Dean Adams, Iowa State University
A linear model where the response variable \(\small\mathbf{Y}\) is continuous, and \(\small\mathbf{X}\) contains one or more continuous covariates (predictor variables)
\[\mathbf{Y}=\mathbf{X}\mathbf{\beta } +\mathbf{E}\]
\(\small{H}_{0}\): No covariation between \(\small\mathbf{Y}\) & \(\small\mathbf{X}\). More formally, variation in \(\small\mathbf{Y}\) is not explained by \(\small\mathbf{X}\): i.e., \(\small{H}_{0}\): \(\small{SS}_{X}\sim{0}\)

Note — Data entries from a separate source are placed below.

Lemma process_message_keeps_session message llm :
  keeps _session (_process_message message llm).
Proof. unfold _process_message, dict_getitem, new_list, read_list, list_extend. frame. Qed.

Lemma process_message_keeps_url message llm :
  keeps api_url (_process_message message llm).
Proof. unfold _process_message, dict_getitem, new_list, read_list, list_extend. frame. Qed.

#[export] Hint Resolve process_message_keeps_watermark process_message_keeps_session
  process_message_keeps_url : frame.

Lemma handle_message_keeps_watermark message e :
  keeps last_message_timestamp (handle_message message e).
Proof.
  unfold handle_message, session_post. frame.
Qed.

Lemma handle_message_keeps_session message e :
  keeps _session (handle_message message e).
Proof.
  unfold handle_message, session_post. frame.
Qed.

Lemma handle_message_keeps_url message e :
  keeps api_url (handle_message message e).
Proof.
  unfold handle_message, session_post. frame.
Qed.

Lemma process_message_returns message llm :
  catchable llm = true -> returns (_process_message message llm).
Proof.
  intros H. unfold _process_message, dict_getitem, new_list, read_list, list_extend.
  apply returns_try_except; [|intros ?; errors].
  errors.
Qed.

Lemma handle_message_returns message e :
  dispatch_completes e = true -> returns (handle_message message e).
Proof.
  unfold dispatch_completes. intros [Hl Hp]%andb_prop.
  unfold handle_message, session_post.
  apply returns_try_except; [|intros ?; errors].
  apply raises_only_errors_bind; [errors|intros _].
  apply raises_only_errors_bind.
  { apply returns_raises_only_errors, process_message_returns, Hl. }
  intros response. errors.
Qed.

(** ** The conversation store *)

Lemma lookup_total_snoc_nil {A} (h : list (list A)) (l : nat) :
  (h ++ [[]]) !!! l = h !!! l.
Proof.
  rewrite !list_lookup_total_alt.
  destruct (decide (l < length h)) as [Hlt|Hge].
  - by rewrite lookup_app_l.
  - rewrite (lookup_ge_None_2 h l) by lia. cbn.
    destruct (decide (l = length h)) as [->|Hne].
    + rewrite list_lookup_middle; done.
    + rewrite lookup_ge_None_2; [done|]. rewrite length_app. cbn. lia.
Qed.

Lemma stored_history_lazy_init peer a p :
  stored_history (lazy_init peer a) p = stored_history a p.
Proof.
  unfold lazy_init. destruct (conversation_history a !! peer) eqn:E; [done|].
  unfold stored_history; cbn.
  destruct (decide (peer = p)) as [<-|Hne].
  - rewrite lookup_insert_eq, E. rewrite lookup_total_snoc_nil.
    rewrite list_lookup_total_alt, lookup_ge_None_2; [done|lia].
  - rewrite lookup_insert_ne by done.
    destruct (conversation_history a !! p); [|done]. apply lookup_total_snoc_nil.
Qed.

Lemma process_message_success a message c cs :
  let peer := Message.from_agent_id message in
  _process_message message (Ret (c :: cs)) a =
  (slice_copy peer (record_turns peer (turn_pair message c) (lazy_init peer a)),
   [Sleep (1 # 2); ChatCompletion (prompt a message)],
   Ret (str_or c "Sorry, I couldn't process that request.")).
Proof.
  intros peer.
  assert (Hp : prompt (lazy_init peer a) message = prompt a message).
  { unfold prompt. by rewrite stored_history_lazy_init. }
  rewrite <- Hp. clear Hp.
  unfold prompt, slice_copy, record_turns, turn_pair, stored_history, lazy_init, peer.
  unfold _process_message, try_except, bind, dict_getitem, new_list, read_list,
    list_extend, gets, modify, emit, await, ret, raise, except_Exception.
  destruct (conversation_history a !! Message.from_agent_id message) eqn:E;
    do 3 (cbn -[Nat.ltb]; rewrite ?E, ?lookup_insert_eq);
    match goal with |- context [(10 <? ?n)%nat] => destruct (10 <? n)%nat end;
    reflexivity.
Qed.

Lemma wf_lazy_init peer a : wf a -> wf (lazy_init peer a).
Proof.
  unfold lazy_init. intros H. destruct (conversation_history a !! peer) eqn:E; [done|].
  intros p l. cbn. rewrite length_app. cbn.
  destruct (decide (peer = p)) as [<-|Hne].
  - rewrite lookup_insert_eq. intros [= <-]. lia.
  - rewrite lookup_insert_ne by done. intros Hl. apply H in Hl. lia.
Qed.

Lemma wf_record_turns peer turns a : wf a -> wf (record_turns peer turns a).
Proof.
  unfold record_turns. intros H. destruct (conversation_history a !! peer); [|done].
  intros p l'. cbn. rewrite length_alter. apply H.
Qed.

Lemma wf_slice_copy peer a : wf a -> wf (slice_copy peer a).
Proof.
  unfold slice_copy. intros H.
  destruct (10 <? _)%nat; [|done].
  intros p l Hl. cbn in *. rewrite length_app. apply H in Hl. lia.
Qed.

Lemma stored_history_slice_copy peer a p :
  wf a -> stored_history (slice_copy peer a) p = stored_history a p.
Proof.
  unfold slice_copy. intros H.
  destruct (10 <? _)%nat; [|done].
  unfold stored_history. cbn.
  destruct (conversation_history a !! p) as [l|] eqn:E; [|done].
  apply H in E. rewrite !list_lookup_total_alt, lookup_app_l; done.
Qed.

Lemma stored_history_record_turns peer turns a :
  wf a -> is_Some (conversation_history a !! peer) ->
  stored_history (record_turns peer turns a) peer = stored_history a peer ++ turns.
Proof.
  unfold record_turns, stored_history. intros H [l E]. rewrite E. cbn. rewrite E.
  apply H in E. rewrite list_lookup_total_alter.
  destruct (decide _) as [_|Hn]; [done|]. exfalso; apply Hn; done.
Qed.

Lemma lazy_init_known peer a : is_Some (conversation_history (lazy_init peer a) !! peer).
Proof.
  unfold lazy_init. destruct (conversation_history a !! peer) eqn:E.
  - rewrite E. eauto.
  - cbn. rewrite lookup_insert_eq. eauto.
Qed.

Lemma process_message_grows a message c cs :
  wf a ->
  let a' := state_of (_process_message message (Ret (c :: cs)) a) in
  wf a' /\
  stored_history a' (Message.from_agent_id message) =
  stored_history a (Message.from_agent_id message) ++ turn_pair message c.
Proof.
  intros H a'. subst a'. rewrite process_message_success. cbn [state_of fst].
  split.
  - by apply wf_slice_copy, wf_record_turns, wf_lazy_init.
  - rewrite stored_history_slice_copy by by apply wf_record_turns, wf_lazy_init.
    rewrite stored_history_record_turns.
    + by rewrite stored_history_lazy_init.
    + by apply wf_lazy_init.
    + apply lazy_init_known.
Qed.

Lemma process_message_failure a message llm :
  llm_fails llm = true ->
  exists e,
    _process_message message llm a =
    (lazy_init (Message.from_agent_id message) a,
     [Sleep (1 # 2); ChatCompletion (prompt a message); Print (LErrorProcessing e)],
     Ret "Sorry, I encountered an error processing your message.").
Proof.
  intros Hf.
  assert (Hp : prompt (lazy_init (Message.from_agent_id message) a) message = prompt a message).
  { unfold prompt. by rewrite stored_history_lazy_init. }
  rewrite <- Hp. clear Hp.
  unfold prompt, stored_history, lazy_init.
  unfold _process_message, try_except, bind, dict_getitem, new_list, read_list,
    list_extend, gets, modify, emit, await, ret, raise, except_Exception.
  destruct (conversation_history a !! Message.from_agent_id message) eqn:E; cbn.
  - rewrite E; cbn.
    destruct llm as [[|c cs]|e]; cbn in *; try discriminate.
    + exists IndexError. reflexivity.
    + exists e. rewrite Hf. reflexivity.
  - rewrite !lookup_insert_eq; cbn.
    destruct llm as [[|c cs]|e]; cbn in *; try discriminate.
    + exists IndexError. reflexivity.
    + exists e. rewrite Hf. reflexivity.
Qed.

(** ** The polling loop *)

Section Polling.
Variable import_time : pyfloat.

Lemma poll_item_rejected it a :
  raw it = Rejected -> poll_item import_time it a = (a, [], Raise ValidationError).
Proof. intros H. unfold poll_item. rewrite H. reflexivity. Qed.

Lemma poll_item_ok it a :
  item_ok it = true ->
  exists m a1 t1,
    new_Message import_time (raw it) = Ret m /\
    poll_item import_time it a =
      (set_last_message_timestamp (fun w => py_max w (Message.timestamp m)) a1,
       t1, Ret tt) /\
    last_message_timestamp a1 = last_message_timestamp a /\
    _session a1 = _session a /\ api_url a1 = api_url a.
Proof.
  unfold item_ok. destruct (raw it) as [f c v ts|] eqn:Er; [|discriminate].
  intros Hd. set (m := Message.mk f c v (default import_time ts)).
  exists m, (state_of (handle_message m (env it) a)),
    (trace_of (handle_message m (env it) a)).
  split; [reflexivity|].
  split.
  - unfold poll_item. rewrite Er. cbn [new_Message].
    rewrite run_bind. cbn [of_outcome result_of state_of trace_of fst snd].
    rewrite run_bind.
    fold m. destruct (handle_message_returns m _ Hd a) as [[] ->].
    cbn. rewrite app_nil_r. reflexivity.
  - split; [apply handle_message_keeps_watermark|].
    split; [apply handle_message_keeps_session | apply handle_message_keeps_url].
Qed.

Lemma timestamps_cons it items :
  timestamps import_time (it :: items) =
  match new_Message import_time (raw it) with
  | Ret m => [Message.timestamp m]
  | Raise _ => []
  end ++ timestamps import_time items.
Proof. reflexivity. Qed.

Lemma for_each_ok items : forall a,
  forallb item_ok items = true ->
  exists a' t,
    for_each items (poll_item import_time) a = (a', t, Ret tt) /\
    last_message_timestamp a' =
      fold_left py_max (timestamps import_time items) (last_message_timestamp a) /\
    _session a' = _session a /\ api_url a' = api_url a.
Proof.
  induction items as [|it items IH]; intros a H.
  - exists a, []. cbn. auto.
  - cbn [forallb] in H. apply andb_prop in H as [Hit Hrest].
    destruct (poll_item_ok it a Hit) as (m & a1 & t1 & Hm & Hp & Hw & Hs & Hu).
    destruct (IH (set_last_message_timestamp (fun w => py_max w (Message.timestamp m)) a1) Hrest)
      as (a' & t & Hf & Hw' & Hs' & Hu').
    exists a', (t1 ++ t). cbn [for_each]. rewrite run_bind, Hp.
    cbn [result_of state_of trace_of fst snd]. rewrite Hf.
    cbn [result_of state_of trace_of fst snd].
    split; [reflexivity|]. rewrite timestamps_cons, Hm. cbn [app fold_left].
    rewrite Hw', Hs', Hu'. cbn. rewrite Hw. auto.
Qed.

Lemma poll_cycle_no_session a resp :
  _session a = None ->
  poll_cycle import_time resp a = (a, [Print (LErrorPolling AttributeError)], Ret tt).
Proof.
  intros Hs. unfold poll_cycle, try_except, bind, gets, raise. rewrite Hs. reflexivity.
Qed.

Lemma poll_cycle_request_fails a s e :
  _session a = Some s -> is_Exception e = true ->
  poll_cycle import_time (Raise e) a =
  (a, [get_request a; Print (LErrorPolling e)], Ret tt).
Proof.
  intros Hs He.
  unfold poll_cycle, try_except, bind, gets, await, except_Exception.
  rewrite Hs. cbn. rewrite He. reflexivity.
Qed.

Lemma poll_cycle_items a s items :
  _session a = Some s ->
  poll_cycle import_time (Ret items) a =
  let r := for_each items (poll_item import_time) a in
  match result_of r with
  | Ret _ => (state_of r, get_request a :: trace_of r, Ret tt)
  | Raise e =>
      if is_Exception e
      then (state_of r, get_request a :: trace_of r ++ [Print (LErrorPolling e)], Ret tt)
      else (state_of r, get_request a :: trace_of r, Raise e)
  end.
Proof.
  intros Hs.
  unfold poll_cycle, try_except, bind, gets, await, except_Exception.
  rewrite Hs. cbn.
  destruct (for_each items (poll_item import_time) a) as [[a' t] [[]|e]]; cbn;
    [reflexivity|].
  destruct (is_Exception e); reflexivity.
Qed.

Lemma start_polling_cons resp nap rest a a1 t1 :
  poll_cycle import_time resp a = (a1, t1, Ret tt) ->
  _start_polling import_time ((resp, nap) :: rest) a =
  match nap with
  | Elapsed =>
      (state_of (_start_polling import_time rest a1),
       t1 ++ Sleep 5 :: trace_of (_start_polling import_time rest a1),
       result_of (_start_polling import_time rest a1))
  | Cancelled => (a1, t1 ++ [Sleep 5], Raise (NonError "CancelledError"))
  end.
Proof.
  intros H. cbn [_start_polling]. rewrite run_bind, H.
  cbn [result_of state_of trace_of fst snd]. rewrite run_bind.
  destruct nap; cbn [sleep_result await result_of state_of trace_of fst snd];
    reflexivity.
Qed.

\(\small{H}_{1}\): Difference covariation is present between \(\small\mathbf{Y}\) & \(\small\mathbf{X}\). More formally, some variation in \(\small\mathbf{Y}\) is explained by \(\small\mathbf{X}\): i.e., \(\small{H}_{1}\): \(\small{SS}_{X}>0\)
Parameters: model coefficients \(\small\hat\beta\) represent slopes describing the relationship between \(\small\mathbf{Y}\) & \(\small\mathbf{X}\)
Model written as: \(\small{Y}=\beta_{0}+X_{1}\beta_{1}+\epsilon\)
1: Independence: \(\small\epsilon_{ij}\) of objects must be independent
2: Normality: requires normally distributed \(\small\epsilon_{ij}\)
3: Homoscedasticity: equal variance
4: \(\small{X}\) values are independent and measured without error
Fit line that minimizes sum of squared deviations (LS fit) from \(\small{Y}\)-variates to line (vertical deviations b/c no error in \(\small{X}\))
Slope calculated as: \(\small{\beta}_{1}=\beta_{YX}=\frac{\sum\left(X-\overline{X}\right)\left(Y-\overline{Y}\right)}{\sum\left(X-\overline{X}\right)^{2}}\)
Regression line always crosses \(\small{\left(\overline{X},\overline{Y}\right)}\) so intercept is: \(\small{\beta}_{0}=\overline{Y}-\beta_{1}\overline{X}\)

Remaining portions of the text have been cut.